Owning Brickworks Limited (ASX: BKW) shares has been a very rewarding experience, particularly for investors focused on dividends.
In the past five years, the Brickworks share price has risen by close to 70%, as we can see on the chart below.
I like dividend-paying businesses because it allows us to receive the benefit of profit generation without having to sell our shares. Profit growth can lead to dividend growth, meaning bigger payouts and protection against inflation.
Dividends since COVID-19
I think the last few years have been a good demonstration of any company's dividend and reliability because of how testing the circumstances were.
In the FY20 first-half result, which was released on 26 March 2020, the interim dividend grew by 5% to 20 cents per share. This was announced in the depths of the initial COVID-19 market crash and the rapidly growing number of global deaths.
Then, in the FY20 result, it grew the full-year dividend by 4% to 59 cents per share.

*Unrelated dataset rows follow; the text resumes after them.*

(* ===== verification/Packet.v ===== *)
(** * Memory commands and packets

    [mem/packet.hh] and [mem/packet.cc]: the command enumeration with its
    attribute table, the [Packet] object, its constructors, the response and
    snoop flags, the data accessors and the functional-access matching.

    A packet is a value that holds its request: the shared [RequestPtr] of the
    code is only followed from the packet at hand, and the packets that share
    one are not live at the same time in the functions modelled here.  The data
    pointer is the buffer it points to. *)
From S2P Require Import Prelude IntMath Request.

(** ** MemCmd *)

Inductive Command :=
  | SPMLoadReq | CPTOSPMReq | SPMWritebackReq | SPMStoreReq | InvalidCmd | ReadReq
  | ReadResp | ReadRespWithInvalidate | WriteReq | WriteResp | WriteCompleteResp
  | WritebackDirty | WritebackClean | WriteClean | CleanEvict | SoftPFReq | SoftPFExReq
  | HardPFReq | SoftPFResp | HardPFResp | WriteLineReq | UpgradeReq | SCUpgradeReq
  | UpgradeResp | SCUpgradeFailReq | UpgradeFailResp | ReadExReq | ReadExResp
  | ReadCleanReq | ReadSharedReq | LoadLockedReq | StoreCondReq | StoreCondFailReq
  | StoreCondResp | LockedRMWReadReq | LockedRMWReadResp | LockedRMWWriteReq
  | LockedRMWWriteResp | SwapReq | SwapResp | MemFenceReq | MemSyncReq | MemSyncResp
  | MemFenceResp | CleanSharedReq | CleanSharedResp | CleanInvalidReq | CleanInvalidResp
  | InvalidDestError | BadAddressError | ReadError | WriteError | FunctionalReadError
  | FunctionalWriteError | PrintReq | FlushReq | InvalidateReq | InvalidateResp | HTMReq
  | HTMReqResp | HTMAbort | TlbiExtSync.

#[export] Instance Command_eq_dec : EqDecision Command.
Proof. solve_decision. Defined.

Inductive Attribute :=
  | IsRead | IsWrite | IsUpgrade | IsInvalidate | IsClean | NeedsWritable | IsRequest
  | IsResponse | NeedsResponse | IsEviction | IsSWPrefetch | IsHWPrefetch | IsLlsc
  | IsLockedRMW | HasData | IsError | IsPrint | IsFlush | FromCache.

#[export] Instance Attribute_eq_dec : EqDecision Attribute.
Proof. solve_decision. Defined.

Module MemCmd.

(** The values of the enumeration: two deprecated codes follow [SwapResp]. *)
Definition toInt (c : Command) : nat :=
  match c with
  | SPMLoadReq => 0 | CPTOSPMReq => 1 | SPMWritebackReq => 2 | SPMStoreReq => 3
  | InvalidCmd => 4 | ReadReq => 5 | ReadResp => 6 | ReadRespWithInvalidate => 7
  | WriteReq => 8 | WriteResp => 9 | WriteCompleteResp => 10 | WritebackDirty => 11
  | WritebackClean => 12 | WriteClean => 13 | CleanEvict => 14 | SoftPFReq => 15
  | SoftPFExReq => 16 | HardPFReq => 17 | SoftPFResp => 18 | HardPFResp => 19
  | WriteLineReq => 20 | UpgradeReq => 21 | SCUpgradeReq => 22 | UpgradeResp => 23
  | SCUpgradeFailReq => 24 | UpgradeFailResp => 25 | ReadExReq => 26 | ReadExResp => 27
  | ReadCleanReq => 28 | ReadSharedReq => 29 | LoadLockedReq => 30 | StoreCondReq => 31
  | StoreCondFailReq => 32 | StoreCondResp => 33 | LockedRMWReadReq => 34
  | LockedRMWReadResp => 35 | LockedRMWWriteReq => 36 | LockedRMWWriteResp => 37
  | SwapReq => 38 | SwapResp => 39 | MemFenceReq => 42 | MemSyncReq => 43
  | MemSyncResp => 44 | MemFenceResp => 45 | CleanSharedReq => 46 | CleanSharedResp => 47
  | CleanInvalidReq => 48 | CleanInvalidResp => 49 | InvalidDestError => 50
  | BadAddressError => 51 | ReadError => 52 | WriteError => 53 | FunctionalReadError => 54
  | FunctionalWriteError => 55 | PrintReq => 56 | FlushReq => 57 | InvalidateReq => 58
  | InvalidateResp => 59 | HTMReq => 60 | HTMReqResp => 61 | HTMAbort => 62
  | TlbiExtSync => 63
  end%nat.

Definition NUM_MEM_CMDS : nat := 64.

(** [MemCmd::CommandInfo]: the attribute set, the response command and the
    name. *)
Record CommandInfo := mkInfo {
  attributes : list Attribute;
  response : Command;
  str : string
}.

(** [MemCmd::commandInfo[]], in the order of the source. *)
Definition commandInfo : list CommandInfo := [
  mkInfo [IsRead; IsRequest; NeedsResponse; HasData] ReadResp "SPMLoadReq";
  mkInfo [IsWrite; IsRequest; NeedsResponse; HasData] WriteResp "CPTOSPMReq";
  mkInfo [IsWrite; NeedsWritable; IsRequest; NeedsResponse; HasData]
    WriteResp "SPMWritebackReq";
  mkInfo [IsWrite; NeedsWritable; IsRequest; NeedsResponse; HasData] WriteResp "SPMStoreReq";
  mkInfo [] InvalidCmd "InvalidCmd";
  mkInfo [IsRead; IsRequest; NeedsResponse] ReadResp "ReadReq";
  mkInfo [IsRead; IsResponse; HasData] InvalidCmd "ReadResp";
  mkInfo [IsRead; IsResponse; HasData; IsInvalidate] InvalidCmd "ReadRespWithInvalidate";
  mkInfo [IsWrite; NeedsWritable; IsRequest; NeedsResponse; HasData] WriteResp "WriteReq";
  mkInfo [IsWrite; IsResponse] InvalidCmd "WriteResp";
  mkInfo [IsWrite; IsResponse] InvalidCmd "WriteCompleteResp";
  mkInfo [IsWrite; IsRequest; IsEviction; HasData; FromCache] InvalidCmd "WritebackDirty";
  mkInfo [IsWrite; IsRequest; IsEviction; HasData; FromCache] InvalidCmd "WritebackClean";
  mkInfo [IsWrite; IsRequest; HasData; FromCache] InvalidCmd "WriteClean";
  mkInfo [IsRequest; IsEviction; FromCache] InvalidCmd "CleanEvict";
  mkInfo [IsRead; IsRequest; IsSWPrefetch; NeedsResponse] SoftPFResp "SoftPFReq";
  mkInfo [IsRead; NeedsWritable; IsInvalidate; IsRequest; IsSWPrefetch; NeedsResponse]
    SoftPFResp "SoftPFExReq";
  mkInfo [IsRead; IsRequest; IsHWPrefetch; NeedsResponse; FromCache] HardPFResp "HardPFReq";
  mkInfo [IsRead; IsResponse; IsSWPrefetch; HasData] InvalidCmd "SoftPFResp";
  mkInfo [IsRead; IsResponse; IsHWPrefetch; HasData] InvalidCmd "HardPFResp";
  mkInfo [IsWrite; NeedsWritable; IsRequest; NeedsResponse; HasData] WriteResp "WriteLineReq";
  mkInfo [IsInvalidate; NeedsWritable; IsUpgrade; IsRequest; NeedsResponse; FromCache]
    UpgradeResp "UpgradeReq";
  mkInfo [IsInvalidate; NeedsWritable; IsUpgrade; IsLlsc; IsRequest; NeedsResponse; FromCache]
    UpgradeResp "SCUpgradeReq";
  mkInfo [IsUpgrade; IsResponse] InvalidCmd "UpgradeResp";
  mkInfo [IsRead; NeedsWritable; IsInvalidate; IsLlsc; IsRequest; NeedsResponse; FromCache]
    UpgradeFailResp "SCUpgradeFailReq";
  mkInfo [IsRead; IsResponse; HasData] InvalidCmd "UpgradeFailResp";
  mkInfo [IsRead; NeedsWritable; IsInvalidate; IsRequest; NeedsResponse; FromCache]
    ReadExResp "ReadExReq";
  mkInfo [IsRead; IsResponse; HasData] InvalidCmd "ReadExResp";
  mkInfo [IsRead; IsRequest; NeedsResponse; FromCache] ReadResp "ReadCleanReq";
  mkInfo [IsRead; IsRequest; NeedsResponse; FromCache] ReadResp "ReadSharedReq";
  mkInfo [IsRead; IsLlsc; IsRequest; NeedsResponse] ReadResp "LoadLockedReq";
  mkInfo [IsWrite; NeedsWritable; IsLlsc; IsRequest; NeedsResponse; HasData]
    StoreCondResp "StoreCondReq";
  mkInfo [IsWrite; NeedsWritable; IsLlsc; IsRequest; NeedsResponse; HasData]
    StoreCondResp "StoreCondFailReq";
  mkInfo [IsWrite; IsLlsc; IsResponse] InvalidCmd "StoreCondResp";
  mkInfo [IsRead; IsLockedRMW; NeedsWritable; IsRequest; NeedsResponse]
    LockedRMWReadResp "LockedRMWReadReq";
  mkInfo [IsRead; IsLockedRMW; NeedsWritable; IsResponse; HasData]
    InvalidCmd "LockedRMWReadResp";
  mkInfo [IsWrite; IsLockedRMW; NeedsWritable; IsRequest; NeedsResponse; HasData]
    LockedRMWWriteResp "LockedRMWWriteReq";
  mkInfo [IsWrite; IsLockedRMW; NeedsWritable; IsResponse] InvalidCmd "LockedRMWWriteResp";
  mkInfo [IsRead; IsWrite; NeedsWritable; IsRequest; HasData; NeedsResponse] SwapResp "SwapReq";
  mkInfo [IsRead; IsWrite; IsResponse; HasData] InvalidCmd "SwapResp";
  mkInfo [] InvalidCmd "Deprecated_MessageReq";
  mkInfo [] InvalidCmd "Deprecated_MessageResp";
  mkInfo [IsRequest; NeedsResponse] MemFenceResp "MemFenceReq";
  mkInfo [IsRequest; NeedsResponse] MemSyncResp "MemSyncReq";
  mkInfo [IsResponse] InvalidCmd "MemSyncResp";
  mkInfo [IsResponse] InvalidCmd "MemFenceResp";
  mkInfo [IsRequest; IsClean; NeedsResponse; FromCache] CleanSharedResp "CleanSharedReq";
  mkInfo [IsResponse; IsClean] InvalidCmd "CleanSharedResp";
  mkInfo [IsRequest; IsInvalidate; IsClean; NeedsResponse; FromCache]
    CleanInvalidResp "CleanInvalidReq";
  mkInfo [IsResponse; IsInvalidate; IsClean] InvalidCmd "CleanInvalidResp";
  mkInfo [IsResponse; IsError] InvalidCmd "InvalidDestError";
  mkInfo [IsResponse; IsError] InvalidCmd "BadAddressError";
  mkInfo [IsRead; IsResponse; IsError] InvalidCmd "ReadError";
  mkInfo [IsWrite; IsResponse; IsError] InvalidCmd "WriteError";
  mkInfo [IsRead; IsResponse; IsError] InvalidCmd "FunctionalReadError";
  mkInfo [IsWrite; IsResponse; IsError] InvalidCmd "FunctionalWriteError";
  mkInfo [IsRequest; IsPrint] InvalidCmd "PrintReq";
  mkInfo [IsRequest; IsFlush; NeedsWritable] InvalidCmd "FlushReq";
  mkInfo [IsInvalidate; IsRequest; NeedsWritable; NeedsResponse; FromCache]
    InvalidateResp "InvalidateReq";
  mkInfo [IsInvalidate; IsResponse] InvalidCmd "InvalidateResp";
  mkInfo [IsRead; IsRequest; NeedsResponse] HTMReqResp "HTMReq";
  mkInfo [IsRead; IsResponse] InvalidCmd "HTMReqResp";
  mkInfo [IsRead; IsRequest] InvalidCmd "HTMAbort";
  mkInfo [IsRequest] InvalidCmd "TlbiExtSync"
].

Definition infoOf (c : Command) : CommandInfo :=
  nth (toInt c) commandInfo (mkInfo [] InvalidCmd "").

Definition testCmdAttrib (c : Command) (a : Attribute) : bool :=
  existsb (fun b => bool_decide (a = b)) (attributes (infoOf c)).

Definition isRead (c : Command) : bool := testCmdAttrib c IsRead.
Definition isWrite (c : Command) : bool := testCmdAttrib c IsWrite.
Definition isUpgrade (c : Command) : bool := testCmdAttrib c IsUpgrade.
Definition isRequest (c : Command) : bool := testCmdAttrib c IsRequest.
Definition isResponse (c : Command) : bool := testCmdAttrib c IsResponse.
Definition needsWritable (c : Command) : bool := testCmdAttrib c NeedsWritable.
Definition needsResponse (c : Command) : bool := testCmdAttrib c NeedsResponse.
Definition isInvalidate (c : Command) : bool := testCmdAttrib c IsInvalidate.
Definition isEviction (c : Command) : bool := testCmdAttrib c IsEviction.
Definition isClean (c : Command) : bool := testCmdAttrib c IsClean.
Definition fromCache (c : Command) : bool := testCmdAttrib c FromCache.
Definition isWriteback (c : Command) : bool :=
  testCmdAttrib c IsEviction && testCmdAttrib c HasData.
Definition hasData (c : Command) : bool := testCmdAttrib c HasData.
Definition isLLSC (c : Command) : bool := testCmdAttrib c IsLlsc.
Definition isLockedRMW (c : Command) : bool := testCmdAttrib c IsLockedRMW.
Definition isSWPrefetch (c : Command) : bool := testCmdAttrib c IsSWPrefetch.
Definition isHWPrefetch (c : Command) : bool := testCmdAttrib c IsHWPrefetch.
Definition isPrefetch (c : Command) : bool :=
  testCmdAttrib c IsSWPrefetch || testCmdAttrib c IsHWPrefetch.
Definition isError (c : Command) : bool := testCmdAttrib c IsError.
Definition isPrint (c : Command) : bool := testCmdAttrib c IsPrint.
Definition isFlush (c : Command) : bool := testCmdAttrib c IsFlush.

The FY21 first-half result saw Brickworks' interim dividend increase by 5% to 21 cents per share.
In the FY21 result, Brickworks decided to declare an annual dividend per share of 61 cents, an increase of 3%.
The world started returning to normal in FY22, so I'll just mention the full-year numbers from here.
In FY22, Brickworks grew its annual dividend per share to 63 cents, a rise of 3%.
Then, in FY23, the company's annual dividend per share rose by 3% to 65 cents.
That means, between FY20 to FY23, the business paid a total of $2.48 in dividends. That's a cash dividend return of 13% if we use the Brickworks share price from the start of 2020.
It has grown its dividend every year since 2014, which is a great record.
Brickworks share price snapshot
In the past year, the Brickworks share price has risen around 15%.